Start of Dataset records

(* ===== verification/Config.v ===== *)
(** * The configuration of a server

    [mu_server_config_t] ([include/muc_opcua/server.h]) with the platform
    adapters of [include/muc_opcua/platform.h], its validation
    ([src/core/server.c]), and access to the configuration and the adapters'
    state from a handler. *)

From S2P Require Export HandlerLogic Crypto Uadp.

Class AuthProfile := { MUC_OPCUA_USER_AUTH : bool }.

(** The functions of the TCP adapter; [W] is what the adapters' contexts lead
    to. A handle is a number, [None] is NULL. [tcp_accept] delivers a status
    and what it leaves in the handle; [tcp_read] a status and the octets it
    stored; [tcp_write] a status and the number of octets taken. *)
Record mu_tcp_adapter_t (W : Type) := mk_tcp_adapter {
  tcp_listen : option (option (list Z) → W → Z * W);
  tcp_accept : option (W → Z * option Z * W);
  tcp_read : option (option Z → Z → W → Z * list Z * W);
  tcp_write : option (option Z → list Z → W → Z * Z * W);
  tcp_close_connection : option (option Z → W → W);
  tcp_shutdown : option (W → W)
}.
Arguments mk_tcp_adapter {_}.
Arguments tcp_listen {_}.
Arguments tcp_accept {_}.
Arguments tcp_read {_}.
Arguments tcp_write {_}.
Arguments tcp_close_connection {_}.
Arguments tcp_shutdown {_}.

(** The sending function of the UDP adapter: a datagram, an address and a
    port. *)
Definition mu_udp_send_t (W : Type) : Type := list Z → list Z → Z → W → Z * W.

(** ** The history adapter *)

Record mu_historical_data_point_t := mk_historical_data_point {
  hp_source_timestamp : Z;
  hp_server_timestamp : Z;
  hp_status : Z;
  hp_value : mu_variant_t
}.

(** What a call of [read_raw_modified] leaves: its status, the buffer for the
    continuation point and the length it reports, the array of data points
    and the number it reports. *)
Record history_answer := mk_history_answer {
  hr_status : Z;
  hr_cp_out : list Z;
  hr_cp_out_length : Z;
  hr_data_points : list mu_historical_data_point_t;
  hr_actual_data_points : Z
}.

(** [read_raw_modified] for a node, the details of the request, a
    continuation point with its length, the buffer for the next one and the
    array for the data points; [update_data] for a node, an operation, the
    data points and the array for their results. *)
Record mu_history_adapter_t (W : Type) := mk_history_adapter {
  history_read_raw_modified : option (mu_nodeid_t → bool → Z → Z → Z → bool → option (list Z) → Z → list Z →
                                      list mu_historical_data_point_t → W → history_answer * W);
  history_update_data : option (mu_nodeid_t → Z → list mu_historical_data_point_t → list Z → W → Z * list Z * W);
  history_delete_raw_modified : option (mu_nodeid_t → bool → Z → Z → W → Z * W)
}.
Arguments mk_history_adapter {_}.
Arguments history_read_raw_modified {_}.
Arguments history_update_data {_}.
Arguments history_delete_raw_modified {_}.

(** ** The configuration *)

(** A C string is its characters, a buffer its octets when the server is
    initialised, and the entropy adapter gives the function that answers this
    call and the state after it. *)
Record mu_server_config_t (W : Type) := mk_server_config {
  cfg_endpoint_url : option (list Z);
  cfg_application_uri : option (list Z);
  cfg_product_uri : option (list Z);
  cfg_application_name : option (list Z);
  cfg_receive_buffer : option (list Z);
  cfg_send_buffer : option (list Z);
  cfg_transport : mu_transport_config_t;
  cfg_max_sessions : Z;
  cfg_max_secure_channels : Z;
  cfg_tcp_adapter : mu_tcp_adapter_t W;
  cfg_get_time : option (W → Z * W);
  cfg_get_tick_ms : option (W → Z * W);
  cfg_entropy : option (W → (Z → result (list Z)) * W);
  cfg_crypto_adapter : option (crypto_functions W);
  cfg_address_space : option mu_address_space_t;
  cfg_allow_node_management : bool;
  cfg_user_auth_handler : option (option mu_string_t → option mu_string_t → mu_string_t → W → Z * W);
  cfg_trust_list : option mu_trust_list_t;
  cfg_allow_untrusted_clients : bool;
  cfg_pubsub : mu_pubsub_connection_t;
  cfg_udp_send : option (mu_udp_send_t W);
  cfg_write_handler : option mu_write_handler_t;
  cfg_history_adapter : mu_history_adapter_t W
}.
Arguments mk_server_config {_}.
Arguments cfg_endpoint_url {_}.
Arguments cfg_application_uri {_}.
Arguments cfg_product_uri {_}.
Arguments cfg_application_name {_}.
Arguments cfg_receive_buffer {_}.
Arguments cfg_send_buffer {_}.
Arguments cfg_transport {_}.
Arguments cfg_max_sessions {_}.
Arguments cfg_max_secure_channels {_}.
Arguments cfg_tcp_adapter {_}.
Arguments cfg_get_time {_}.
Arguments cfg_get_tick_ms {_}.
Arguments cfg_entropy {_}.
Arguments cfg_crypto_adapter {_}.
Arguments cfg_address_space {_}.
Arguments cfg_allow_node_management {_}.
Arguments cfg_user_auth_handler {_}.
Arguments cfg_trust_list {_}.
Arguments cfg_allow_untrusted_clients {_}.
Arguments cfg_pubsub {_}.
Arguments cfg_udp_send {_}.
Arguments cfg_write_handler {_}.
Arguments cfg_history_adapter {_}.

(** ** Validation *)

Definition OPC_TCP_SCHEME : list Z := bytes_of_string "opc.tcp://".

(** [strncmp(url, "opc.tcp://", 10) == 0] *)
Definition has_opc_tcp_scheme (url : option (list Z)) : bool :=
  match url with
  | Some url => bool_decide (ztake 10 url = OPC_TCP_SCHEME)
  | None => false
  end.

Section validate.
  Context {caps : BuildCaps} {W : Type}.

Definition tcp_adapter_complete (a : mu_tcp_adapter_t W) : bool :=
  negb (is_null (tcp_listen a) || is_null (tcp_accept a) || is_null (tcp_read a) || is_null (tcp_write a)
        || is_null (tcp_close_connection a) || is_null (tcp_shutdown a)).

Definition mu_server_config_validate (config : option (mu_server_config_t W)) : result unit :=
  match config with
  | None => Err MU_STATUS_BAD_INTERNALERROR
  | Some config =>
      let limits := cfg_transport config in
      if negb (has_opc_tcp_scheme (cfg_endpoint_url config)) then Err MU_STATUS_BAD_TCPENDPOINTURLINVALID
      else if is_null (cfg_receive_buffer config) || (cfg_receive_buffer_size limits <? MU_MIN_CHUNK_SIZE)
      then Err MU_STATUS_BAD_INTERNALERROR
      else if is_null (cfg_send_buffer config) || (cfg_send_buffer_size limits <? MU_MIN_CHUNK_SIZE)
      then Err MU_STATUS_BAD_INTERNALERROR
      else if (cfg_max_sessions config =? 0) || (MU_MAX_SESSIONS <? cfg_max_sessions config) then Err MU_STATUS_BAD_INTERNALERROR
      else if (cfg_max_secure_channels config =? 0) || (MU_MAX_CONNECTIONS <? cfg_max_secure_channels config)
      then Err MU_STATUS_BAD_INTERNALERROR
      else if (cfg_max_chunk_count limits =? 0) || (cfg_max_message_size limits <? MU_MIN_CHUNK_SIZE)
      then Err MU_STATUS_BAD_INTERNALERROR
      else if negb (tcp_adapter_complete (cfg_tcp_adapter config)) then Err MU_STATUS_BAD_INTERNALERROR
      else if is_null (cfg_get_time config) || is_null (cfg_get_tick_ms config) then Err MU_STATUS_BAD_INTERNALERROR
      else if is_null (cfg_entropy config) then Err MU_STATUS_BAD_INTERNALERROR
      else
        match cfg_address_space config with
        | None => Ok tt
        | Some address_space =>
            mu_address_space_validate address_space;;
            if MU_MAX_ADDRESS_SPACE_NODES <? as_node_count address_space then Err MU_STATUS_BAD_INTERNALERROR else Ok tt
        end
  end.
End validate.

(** ** Servers with a configuration *)

Class ConfigHost (W Rest : Type) := {
  host_config : Rest → mu_server_config_t W;
  host_world : Rest → W;
  host_set_world : Rest → W → Rest
}.

Class ConfigHostLaws (W Rest : Type) `{ConfigHost W Rest} := {
  host_world_set x w : host_world (host_set_world x w) = w;
  host_world_set_set x w w' : host_set_world (host_set_world x w) w' = host_set_world x w';
  host_world_get x : host_set_world x (host_world x) = x;
  host_config_set x w : host_config (host_set_world x w) = host_config x
}.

End of Dataset records

* Task brief *
Every line above in which the word "adapters" occurs is to be copied.

* Answer area *
    adapters of [include/muc_opcua/platform.h], its validation
    ([src/core/server.c]), and access to the configuration and the adapters'
(** The functions of the TCP adapter; [W] is what the adapters' contexts lead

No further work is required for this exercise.